Agora abaixo dos 108 mil pontos, o nível de fechamento desta quinta-feira foi o menor desde 5 de agosto, então aos 106.471.92 pontos naquela sessão. Em Nova York, as perdas foram a 2,84% (Nasdaq) no fechamento desta quinta-feira, após terem chegado perto de 4% no índice de tecnologia, na sessão. Mesmo com a aversão a risco desde o exterior, parte dos nomes entre os mais líquidos da B3 conseguiu escapar à correção, firmando-se em alta à tarde, com destaque para Itaú (PN +1,49%) e Bradesco (ON +1,06%, PN +0,76%).

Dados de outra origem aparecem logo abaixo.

Lemma select_history_In (db : database) (uid : Z) (c : contents_row) :
  In c (contents db) -> contents_user_id c = uid ->
  In (contents_tema c, contents_created_at c) (select_history db uid).
Proof.
  intros Hin Howner. unfold select_history.
  apply (in_map (fun r => (contents_tema r, contents_created_at r))).
  apply (Permutation_in _ (Permutation_sym (select_rows_perm db uid))).
  apply filter_In. split; [exact Hin | now apply Z.eqb_eq].
Qed.

Lemma insert_desc_earliest (r : contents_row) (l : list contents_row) :
  Forall (fun c => contents_created_at r < contents_created_at c) l ->
  insert_desc r l = l ++ [r].
Proof.
  induction 1 as [| x rest Hx Hrest IH]; simpl; [reflexivity |].
  destruct (contents_created_at x <=? contents_created_at r) eqn:Hcmp.
  - apply Z.leb_le in Hcmp. lia.
  - now rewrite IH.
Qed.

(** Rows scanned in strictly increasing timestamp order come out
    reversed. *)
Lemma order_by_created_at_desc_increasing (l : list contents_row) :
  StronglySorted
    (fun a b => contents_created_at a < contents_created_at b) l ->
  order_by_created_at_desc l = rev l.
Proof.
  unfold order_by_created_at_desc.
  induction 1 as [| x rest Hsorted IH Hall]; simpl; [reflexivity |].
  rewrite IH. apply insert_desc_earliest.
  rewrite Forall_forall in *. intros c Hin. apply Hall. now apply in_rev.
Qed.

Section Generation.
Context {B : Bcrypt}.

(** X8.  When the model answers both prompts and the article does not
    hold the marker, a press of the button with a topic sends the article
    prompt and then the script prompt built from the article, appends one
    row with the topic, the two answers, empty captions and the user id of
    the session, keeps the two answers for the results panel, shows no
    message and reruns. *)
Theorem generate_stores_both_texts
    (db : database) (ss : session_state) (w : main_widgets)
    (env : environment) (uid : Z) (artigo roteiro : string) :
  authenticated ss -> user_id ss = Some uid ->
  sair w = false -> gerar w = true -> tema w <> "" ->
  ai env (prompt_artigo w) = ai_text artigo ->
  contains "ERRO_IA:" artigo = false ->
  ai env (prompt_roteiro artigo) = ai_text roteiro ->
  main db ss w env
  = {| r_db := {| users := users db;
                  contents := contents db
                    ++ [generated_row db uid (tema w) artigo roteiro ""
                          (current_timestamp env)] |};
       r_session := set_last_generated ss artigo roteiro;
       r_messages := [];
       r_ai_calls := [prompt_artigo w; prompt_roteiro artigo];
       r_history := None; r_control := Rerun |}.
Proof.
  intros (Hin & Hname & _) Huid Hsair Hgerar Htema Hart Hmark Hrot.
  rewrite (main_logged_in _ _ _ _ Hin), Hsair.
  destruct (username ss); [| congruence].
  rewrite (generate_button_pressed _ _ _ _ _ Huid Hgerar Htema).
  rewrite (generate_texts_answered _ _ _ Hart), Hmark.
  unfold generate_content. now rewrite Hrot.
Qed.

(** X9.  A press of the button with a topic skips the script prompt
    exactly when the model answered the article prompt with a text that
    holds "ERRO_IA:" somewhere; the row it then stores has the placeholder
    of line 151 as its script. *)
Theorem placeholder_iff_marker
    (db : database) (ss : session_state) (w : main_widgets)
    (env : environment) :
  authenticated ss ->
  sair w = false -> gerar w = true -> tema w <> "" ->
  let r := main db ss w env in
  ((exists text, ai env (prompt_artigo w) = ai_text text /\ has_marker text)
   <-> r_ai_calls r = [prompt_artigo w])
  /\ (r_ai_calls r = [prompt_artigo w] ->
      exists c, contents (r_db r) = contents db ++ [c]
                /\ contents_roteiro c = roteiro_placeholder).
Proof.
  intros (Hin & Hname & Huid) Hsair Hgerar Htema r. unfold r.
  rewrite (main_logged_in _ _ _ _ Hin), Hsair.
  destruct (username ss); [| congruence].
  destruct (user_id ss) as [uid |] eqn:Huser; [| congruence].
  rewrite (generate_button_pressed _ _ _ _ _ Huser Hgerar Htema).
  destruct (ai env (prompt_artigo w)) as [text | e] eqn:Hart.
  - rewrite (generate_texts_answered _ _ _ Hart).
    destruct (contains "ERRO_IA:" text) eqn:Hmark; simpl.
    + split.
      * split; [reflexivity |]. intros _. exists text.
        split; [reflexivity | now apply contains_spec].
      * intros _. now eexists.
    + split.
      * split; [| discriminate].
        intros (text' & [= <-] & Hhas). apply contains_spec in Hhas.
        congruence.
      * discriminate.
  - rewrite (generate_texts_article_failure _ _ _ Hart); simpl.
    split; [| discriminate].
    split; [intros (text & [=] & _) | discriminate].
Qed.

(** X10.  After a press of the button with a topic, whatever the model
    did, the next run of the same session that presses nothing shows a
    history that holds the new topic with its timestamp, writes nothing
    and still has the two texts for the results panel. *)
Theorem generated_topic_in_history
    (db : database) (ss : session_state) (w w' : main_widgets)
    (env env' : environment) (uid : Z) :
  authenticated ss -> user_id ss = Some uid ->
  sair w = false -> gerar w = true -> tema w <> "" ->
  sair w' = false -> gerar w' = false ->
  let r := main db ss w env in
  let r' := main (r_db r) (r_session r) w' env' in
  r_control r = Rerun
  /\ r_db r' = r_db r
  /\ r_history r' = Some (select_history (r_db r) uid)
  /\ In (tema w, current_timestamp env) (select_history (r_db r) uid)
  /\ last_generated (r_session r') = last_generated (r_session r)
  /\ last_generated (r_session r) <> None.
Proof.
  intros (Hin & Hname & _) Huid Hsair Hgerar Htema Hsair' Hgerar' r r'.
  unfold r', r.
  rewrite (main_logged_in _ _ _ _ Hin), Hsair.
  destruct (username ss) as [name |] eqn:Huser; [| congruence].
  rewrite (generate_button_pressed _ _ _ _ _ Huid Hgerar Htema).
  destruct (generate_texts env w) as [[[artigo roteiro] shown] calls].
  cbn [r_db r_session r_control].
  rewrite main_logged_in by exact Hin.
  cbn [username set_last_generated]. rewrite Huser, Hsair'.
  unfold generate_button. rewrite Hgerar'.
  cbn [r_db r_session r_history last_generated set_last_generated].
  unfold history. cbn [user_id set_last_generated]. rewrite Huid.
  repeat split; try discriminate.
  apply (select_history_In _ uid
           (generated_row db uid (tema w) artigo roteiro ""
              (current_timestamp env))); [| reflexivity].
  simpl. apply in_or_app. right. now left.
Qed.

(** X13.  A login that is accepted in an anonymous session writes nothing
    and sends no prompt; it puts the user name typed and the id of that
    user's row into the session, and from then on [login_page] lets the
    session through whatever the forms hold. *)
Theorem login_run_authenticates
    (db : database) (ss : session_state) (w : main_widgets)
    (env : environment) (uid : Z) (hashed : bytes) :
  anonymous ss ->
  choice (login_form w) = ChoiceLogin -> submitted (login_form w) = true ->
  select_user db (text_username (login_form w)) = Some (uid, hashed) ->
  checkpw (encode_utf8 (text_password (login_form w))) hashed = Some true ->
  let r := main db ss w env in
  r = {| r_db := db;
         r_session := set_logged_in (default_logged_in ss)
                        (text_username (login_form w)) uid;
         r_messages := []; r_ai_calls := []; r_history := None;
         r_control := Rerun |}
  /\ authenticated (r_session r)
  /\ forall (db' : database) (f : login_widgets) (salt : bytes),
       login_page db' (r_session r) f salt
       = {| lr_db := db'; lr_session := r_session r; lr_messages := [];
            lr_control := Returns true |}.
Proof.
  intros Hanon Hchoice Hsub Hsel Hcheck r.
  assert (Hr : r = {| r_db := db;
                      r_session := set_logged_in (default_logged_in ss)
                                     (text_username (login_form w)) uid;
                      r_messages := []; r_ai_calls := []; r_history := None;
                      r_control := Rerun |}).
  { unfold r. rewrite (main_anonymous _ _ _ _ Hanon).
    unfold login_page.
    rewrite (default_logged_in_anonymous ss Hanon), Hchoice, Hsub, Hsel.
    simpl. now rewrite Hcheck. }
  rewrite Hr. cbn [r_session].
  split; [reflexivity |].
  split; [repeat split; discriminate |].
  intros db' f salt. now apply login_page_logged_in.
Qed.

(** X6.  An account keeps its id and its password: once a user name is
    registered, after any further runs of the script, in any session, the
    login form still accepts that user name with the password it was
    registered with and logs in under the id given at registration.  The
    bcrypt contract is assumed: [checkpw] accepts the password a hash was
    made from. *)
Theorem registered_login_persists
    (Haccepts : checkpw_accepts)
    (db : database) (ss ss1 ss2 : session_state) (name password : string)
    (salt hashed : bytes) (runs : list (main_widgets * environment)) :
  anonymous ss -> anonymous ss2 ->
  name <> "" -> password <> "" ->
  username_taken db name = false ->
  hashpw (encode_utf8 password) salt = Some hashed ->
  let db1 := lr_db (register db ss name password salt) in
  let db2 := fst (run_script runs db1 ss1) in
  verify db2 ss2 name password
  = {| lr_db := db2;
       lr_session := set_logged_in (default_logged_in ss2) name
                       (next_rowid (map users_id (users db)));
       lr_messages := []; lr_control := Rerun |}.
Proof.
  intros Hanon Hanon2 Hname Hpassword Hfresh Hhash db1 db2.
  assert (Hsel1 : select_user db1 name
                  = Some (next_rowid (map users_id (users db)), hashed)).
  { apply select_user_after_insert.
    unfold db1. rewrite (register_anonymous _ _ _ _ _ Hanon).
    apply truthy_true_iff in Hname. apply truthy_true_iff in Hpassword.
    rewrite Hname, Hpassword, Hhash; simpl.
    now rewrite !(insert_user_fresh _ _ _ Hfresh). }
  destruct (run_script_appends runs db1 ss1) as (lu & _ & Hgrow & _).
  fold db2 in Hgrow.
  rewrite (verify_anonymous _ _ _ _ Hanon2).
  rewrite (select_user_grows db1 db2 lu _ _ _ Hgrow Hsel1).
  now rewrite (Haccepts _ _ _ Hhash).
Qed.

Na ponta perdedora do Ibovespa, companhias aéreas (Azul -8,79%, Gol -8,17%), com o dólar a R$ 5,39 no fechamento do câmbio, e empresas do varejo, como Americanas (-7,41%) e Magazine Luiza (-6,47%), com a alta firme nos juros futuros observada pela manhã. Destaque também para Embraer (-6,93%), Via (-6,37%) e CVC (-6,02%). Entre as ganhadoras, além de Itaú e Bradesco, destaque também para Itaúsa (+1,26%), bem como para Eneva (+1,33%), Sabesp (+0,67%), Minerva (+0,47%) e Eletrobras (PNB +0,34%).

"As taxas de juros até que se comportaram bem por aqui (à tarde), no Brasil, fechando nos vértices de 24, 25, e também no vértice um pouco mais longo, de 27, com movimento pequeno de 4 a 5 'basis', dependendo do vértice", diz Luciano Costa, economista-chefe da Monte Bravo Investimentos. "Mas pela manhã teve alguma pressão nos juros (futuros), devido ao mercado lá fora, que não esteve muito favorável hoje, ainda nervoso com a dinâmica de atividade nos Estados Unidos - hoje, os dados de pedidos de auxílio-desemprego ficaram abaixo do esperado, em sinal de mercado de trabalho muito aquecido ainda -, o que se combinou a novas declarações de dirigentes regionais do Fed, como Bullard (St. Louis) e Mester (Cleveland), sobre a continuidade do ciclo de alta de juros no país", acrescenta o economista, destacando também a realização nas bolsas de fora, com o ambiente externo desfavorável.

Em Nova York, "o S&P 500 caiu bastante forte (-2,11% no fechamento)", diz Luiz Adriano Martinez, portfólio manager da Kilima Asset. "Há uma aversão a risco global, com duas causas principais: a alta de juros mais agressiva que o Federal Reserve está implementando na economia americana, deixando claro que vai subir os juros até que a inflação fique controlada, o que resulta em venda de ativos de risco no mundo inteiro; e há também a questão geopolítica, mais complicada com a anexação pela Rússia de áreas na Ucrânia (após plebiscito contestado pela comunidade internacional), o que leva o petróleo a ter comportamento diferente de outras commodities", acrescenta o gestor, referindo-se a potencial efeito sobre as condições de oferta.

Assim, com o petróleo em ajuste discreto na sessão, o segmento de energia caía nesta quinta à tarde menos do que a média de outros setores em Nova York, mesmo aqueles considerados mais resilientes, como o de utilities, observa Martinez. Dessa forma, Petrobras (ON +0,09%, PN +0,14%) teve efeito quase neutro no fechamento do Ibovespa, favorecido também por leve alta de Vale (ON +0,13%), firmada ao longo da tarde, bem como da maior parte dos grandes bancos, à exceção de BB (ON -0,54%).